Praise for Declan Burke: “Burke shows again that he’s not just a comic genius, but also a fine dramatic writer and storyteller.” – Booklist. “Proust meets Chandler over a pint of Guinness.” – Spectator. “Among the most memorable books of the year, of any genre.” – Sunday Times. “A hardboiled delight.” – Guardian. “Imagine Donald Westlake and Richard Stark collaborating on a screwball noir.” – Kirkus Reviews. “A cross between Raymond Chandler and Flann O’Brien.” – John Banville.

Wednesday, July 6, 2011

It’s A Long Way Back To Tipperary

Shades of Eoin McNamee in Carlo Gébler’s latest offering, THE DEAD EIGHT, which is a novel based on a historical true crime.

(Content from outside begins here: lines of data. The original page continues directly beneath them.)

(** wl_plan_op_type_t *)
Inductive op_type :=
  | OP_VARIABLE | OP_MAP | OP_FILTER | OP_JOIN | OP_ANTIJOIN | OP_REDUCE | OP_CONCAT
  | OP_CONSOLIDATE | OP_SEMIJOIN | OP_K_FUSION | OP_LFTJ | OP_EXCHANGE.

(** The parts of the plan that the search reads. *)
Record plan_op := Op { op : op_type; relation_name : option string; right_relation : option string }.
Record plan_relation := Relation { name : option string; ops : list plan_op }.
Record plan_stratum := Stratum {
  relations : list plan_relation;
  rule_refs : option (list (list (option string))) }.
Abbreviation plan := (list plan_stratum).

Definition refset_names_relation (rs : list (option string)) (rel : string) : bool :=
  existsb (fun n => bool_decide (n = Some rel)) rs.

Definition is_join (t : op_type) : bool :=
  match t with OP_JOIN | OP_ANTIJOIN | OP_SEMIJOIN => true | _ => false end.

Definition ops_reference_relation (pr : plan_relation) (rel : string) : bool :=
  existsb (fun o =>
    match op o with OP_VARIABLE => bool_decide (relation_name o = Some rel) | _ => false end
    || is_join (op o) && bool_decide (right_relation o = Some rel)) (ops pr).

Definition rule_references_relation (sp : plan_stratum) (ri : nat) (rel : string) : option bool :=
  named ← match rule_refs sp with
          | None => Some false
          | Some rr => rs ← rd rr ri; Some (refset_names_relation rs rel)
          end;
  if named : bool then Some true else pr ← rd (relations sp) ri; Some (ops_reference_relation pr rel).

Quoth the blurb elves:
On a wet November morning in 1940, Harry Gleeson discovered the body of Moll McCarthy in a field near the village of New Inn, Co. Tipperary. Moll McCarthy had been shot twice with a shotgun, once in the face - Carlo Gébler’s novel is an attempt to explain how the local police fabricated their case and fitted up Harry Gleeson, and why an entire community looked away as the Irish judicial system prosecuted, convicted and condemned to death an innocent man. Albert Pierrepoint (the hangman) executed Harry Gleeson in Mountjoy in April 1941.
  THE DEAD EIGHT isn’t the first time that Gébler has dipped his quill into old blood: W9 & OTHER LIVES, THE CURE and HOW TO MURDER A MAN have all dabbled in crime narratives, although Gébler - who also writes memoir, children’s stories and non-genre fiction, as well as being a playwright - is critically acclaimed as a literary author.
  Anyway, THE DEAD EIGHT is winging its way towards me as you read this, so we’ll soon see whether it qualifies as a crime novel. Or not, as the case may be. Not that it matters: a good book is a good book, end of story.
  For those of you interested, and leaving aside the author’s intent and execution, my theory as to what constitutes a crime novel runs as follows: if you can take the crime out of the story and it still stands up, it’s probably not a crime novel; but if you take the crime away and the story collapses, then it’s a crime novel.
  If anyone has any other suggestions, the comment box is open …
  Incidentally, is it just me or is there a striking similarity between the cover of THE DEAD EIGHT and Gene Kerrigan’s non-fiction collection from 1996, HARD CASES?


eimear said...

It seems to be a fairly common trope in crime covers - see BLOOD MEN for another example. Or your own Big O for a single barrel version.

Declan Burke said...

Hi Eimear - a trope is one thing, but it appears that the images used are one and the same ...

As for the US version of Big O, that was actually the very same image as had previously been used for an edition of Elmore Leonard's Killshot, of which I was very proud, and still am.